Aralık 1965’te, iki kişilik Gemini 7 uzay aracına 14 günlük bir uçuş yaptırarak o zamanın uzayda geçirilen süre rekorunu kırdı. Gemini 7, Dünya yörüngesindeyken Gemini 6A ile buluştu; bu, astronotların aya ulaştığında gerekli olacak benzer bir manevrayı mükemmelleştirmeye yönelik önemli bir adımdı.


Hem Gemini 7’de hem de Gemini 7’de Bay Borman’la birlikte uçan James A. Lovell Jr., “Savaş pilotu olarak eğitilen ve ışık hızındaki refleksleri ve olağanüstü karar verme becerileriyle tanınan Borman, NASA’nın en iyi saf pilotlarından biriydi” dedi. Apollo 8, Jeffrey Kluger’la birlikte yazdığı ve kendisinin de parçası olduğu neredeyse ölümcül Apollo 13 görevini anlattığı “Lost Moon” (1994) adlı eserde yazılmıştır.

Andrew Chaikin 1994 tarihli “A Man on the Moon” adlı kitabında “Frank Borman bir odaya girdiğinde, sorumluluğun onun elinde olduğunu biliyordunuz” diye yazmıştı.

Bay Chaikin, “West Point’te kuruldu” diye ekledi. “40 yaşındayken kirli sarı saçlarını hâlâ bir öğrencininki kadar kısa kullanıyordu ve hâlâ Point’in basit sloganıyla yaşıyordu: görev, onur, ülke. Önce görev geldi.”

Bay Borman, 1970 yılında NASA’dan ve Hava Kuvvetleri’nden emekli oldu, ancak mali açıdan sorunlu olan Eastern Airlines’ın başkanı olarak ulusal bir figür olarak kaldı ve televizyon reklamlarında müşterilere şöyle diyordu: “Her gün kanatlarımızı kazanmak zorundayız.” 1986 yılında Eastern’dan ayrılmadan önce işçilik ve idari maliyetleri azalttı ve şirket Texas Air tarafından satın alındı.


Frank Frederick Borman, 14 Mart 1928’de Gary, Indiana’da doğdu. Orada bir Oldsmobile bayiliği sahibi olan Edwin Borman ile Marjorie (Pearce) Borman’ın tek çocuğuydu. Frank, beş yaşındayken Dayton, Ohio’daki Wright Field’ı ziyaret etti ve ömür boyu sürecek bir havacılığa olan tutkunun fitilini ateşledi.


Robert J. Serling’le birlikte yazdığı bir otobiyografi olan “Countdown”da (1988) “Babam beni eski bir çift kanatlı çılgın pilotla beş dolarlık bir yolculuğa çıkardı” diye anımsıyor. “Ön koltukta babamın yanına oturdum, kokpitte pilot arkamızdaydı ve rüzgarın verdiği his ve uçmanın sihirli bir şekilde yarattığı özgürlük duygusu beni büyülemişti.”

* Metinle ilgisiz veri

(** C2. An extension is taken for a theme exactly when its manifest has no
    activation events and the only key of its contributions is "themes".
    Of the extensions delivered, the themes are counted, and the count is
    what the model is given as number of themes; the others, and only
    they, make up the list the model is given, in the order of receipt. *)
Theorem handleExtensionData_separates_themes (extensions : list ILocalExtension)
    (s : IssueReporter) (target : nat) :
  DOM.querySelector ["block-extensions"; "block-info"] (document s) = Some target →
  let themes := filter (λ ext, onlyTheme ext = true) extensions in
  let nonThemes := filter (λ ext, onlyTheme ext = false) extensions in
  (∀ ext, onlyTheme ext = true
          ↔ activationEvents (manifest ext) = None
            ∧ ∃ c, contributes (manifest ext) = Some c ∧ Object_keys c = ["themes"])
  ∧ ∃ s', handleExtensionData extensions s = Some (tt, s')
      ∧ IssueReporterModel.get (issueReporterModel s') "numberOfThemeExtesions"
        = match themes with
          | [] => JUndefined
          | _ => JNumber (Z.of_nat (length themes))
          end
      ∧ IssueReporterModel.get (issueReporterModel s') "enabledNonThemeExtesions"
        = match nonThemes with
          | [] => JUndefined
          | _ => JExtensions nonThemes
          end
      ∧ (∀ ext, ext ∈ extensions → onlyTheme ext = true →
           ext ∈ themes ∧ ext ∉ nonThemes)
      ∧ (∀ ext, ext ∈ extensions → onlyTheme ext = false →
           ext ∈ nonThemes ∧ ext ∉ themes).
Proof.
  intros Htarget themes nonThemes. split; [apply onlyTheme_iff|].
  rewrite (handleExtensionData_run extensions s target Htarget).
  eexists. split; [reflexivity|].
  change (issueReporterModel (withDocument ?f (withModel ?g s)))
    with (g (issueReporterModel s)).
  unfold IssueReporterModel.get, IssueReporterModel.update.
  rewrite themes_group, nonThemes_group. fold themes nonThemes.
  split_and!.
  - erewrite lookup_union_Some_l; [|reflexivity]. simpl. by destruct themes.
  - erewrite lookup_union_Some_l; [|reflexivity]. simpl. by destruct nonThemes.
  - intros ext Hext Htheme. unfold themes, nonThemes.
    rewrite !list_elem_of_filter. split; [done|]. intros [? _]. congruence.
  - intros ext Hext Htheme. unfold themes, nonThemes.
    rewrite !list_elem_of_filter. split; [done|]. intros [? _]. congruence.
Qed.

Lemma addEventListener_run (s : IssueReporter) (elementId type : string) :
  is_Some (DOM.getElementById elementId (document s)) →
  (el <- getElementById elementId ;; addEventListener el elementId type) s
  = Some (tt, withListener elementId type s).
Proof.
  intros [i Hi]. destruct (getElementById_Some _ _ _ Hi) as (e & He & _).
  unfold getElementById, addEventListener.
  unfold bind at 1. unfold gets at 1. cbv beta iota. rewrite Hi.
  by rewrite (bind_run _ _ _ _ _ (deref_run i e s He)).
Qed.

Lemma setEventHandlers_run (s : IssueReporter) :
  handlersAt (document s) →
  setEventHandlers s = Some (tt, withOnkeydown (withListeners installedListeners s)).
Proof.
  intros Hready.
  assert (∀ added elementId, elementId ∈ handlerIds →
            is_Some (DOM.getElementById elementId
                       (document (withListeners added s)))) as Hid.
  { intros added elementId Hin.
    replace (document (withListeners added s)) with (document s); [by apply Hready|].
    unfold withListeners. generalize s. induction added as [|x added IH]; [done|].
    intros s0. simpl. by rewrite <-IH. }
  assert (∀ added elementId type (k : unit → M unit), elementId ∈ handlerIds →
            bind (el <- getElementById elementId ;; addEventListener el elementId type)
                 k (withListeners added s)
            = k tt (withListeners (added ++ [(elementId, type)]) s)) as Hstep.
  { intros added elementId type k Hin.
    rewrite (bind_run _ _ _ _ _ (addEventListener_run _ elementId type (Hid added _ Hin))).
    unfold withListeners. by rewrite foldl_app. }
  assert (∀ added elementId type (k : unit → M unit), elementId ∈ handlerIds →
            (el <- getElementById elementId ;;
             x <- addEventListener el elementId type ;; k x) (withListeners added s)
            = k tt (withListeners (added ++ [(elementId, type)]) s)) as Hstep'.
  { intros added elementId type k Hin. rewrite <-Hstep by done.
    unfold bind. by destruct (getElementById elementId _) as [[]|]. }
  assert (∀ elementId, bool_decide (elementId ∈ handlerIds) = true →
                       elementId ∈ handlerIds) as Hmem
    by (intros ?; apply bool_decide_eq_true_1).
  unfold setEventHandlers, includeElementIds, forEach.
  change s with (withListeners [] s) at 1.
  rewrite Hstep' by (by apply Hmem). cbv beta.
  unfold bind at 1. rewrite Hstep by (by apply Hmem). cbv beta.
  rewrite Hstep by (by apply Hmem). cbv beta.
  rewrite Hstep by (by apply Hmem). cbv beta.
  rewrite Hstep by (by apply Hmem). cbv beta.
  unfold ret at 1. cbv beta iota.
  rewrite Hstep' by (by apply Hmem). cbv beta.
  rewrite Hstep' by (by apply Hmem). cbv beta.
  rewrite Hstep' by (by apply Hmem). cbv beta.
  reflexivity.
Qed.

O çocukken ailesi, kuru iklimin sinüs ve mastoid sorunlarını hafifletmesine yardımcı olacağını umarak Tucson, Arizona’ya taşındı. Ancak Bunalım’ın ortasında babası otomotiv endüstrisinde iyi bir iş bulmakta zorluk çekiyordu ve annesi masrafları karşılamak için bir pansiyon açtı.

Frank havacılığa hayran olmaya devam etti. Babasının yardımıyla model uçaklar yaptı ve 15 yaşında pilotluk lisansını aldı.

İkinci Dünya Savaşı’nın bitiminden kısa bir süre sonra West Point’e girdi, 1950’de mezun oldu ve Hava Kuvvetleri savaş pilotu oldu, ancak Kore Savaşı’nda görevlendirilmedi. 1957’de Kaliforniya Teknoloji Enstitüsü’nden havacılık mühendisliği alanında yüksek lisans derecesi aldıktan sonra test pilotu oldu ve Kaliforniya’daki Edwards Hava Kuvvetleri Üssü’nde geleceğin astronotları için uzay uçuşu test programlarının geliştirilmesine yardımcı oldu.


Eylül 1962’de orijinal Mercury Seven’ı takip eden Gemini astronot grubuna atandı.


Ocak 1967’de Florida’nın Cape Kennedy kentindeki fırlatma rampasında çıkan kokpit yangınında üç astronotu öldüren Apollo projesi felakete uğradı. Bay Borman, yangını araştıran ekibin bir üyesiydi ve Apollo kapsülünün yeniden tasarlanmasına ve ölümlere katkıda bulunan kusurların düzeltilmesine yardımcı oldu.

Uzay uçuşu eğitimine devam etti. Bay Lovell ile yaptığı Gemini 7 uçuşunda yakıt hücresinde sorunlar vardı, ancak o, astronotların ay keşfine yönelik uzun mesafeli uçuşlarda etkili bir şekilde çalışabileceğini kanıtladı.

Gemini 7, Dünya’nın 285 mil yukarısında çığır açan bir buluşmaya katılıyordu ve Gemini 6A, Deniz Kuvvetlerinden Kaptan Walter M. Schirra Jr. ve Hava Kuvvetlerinden Binbaşı Thomas P. Stafford ile birlikte onu yakalayıp onunla birlikte yörüngede uçtu. . Bu tür bir manevranın, bir ay modülünün yörüngedeki bir komuta gemisinden aya inebilmesi ve daha sonra ay yüzeyinden havalanabilmesi, ardından buluşup ana gemiyle bağlantı kurarak Dünya’ya geri uçabilmesi için mükemmelleştirilmesi gerekiyordu.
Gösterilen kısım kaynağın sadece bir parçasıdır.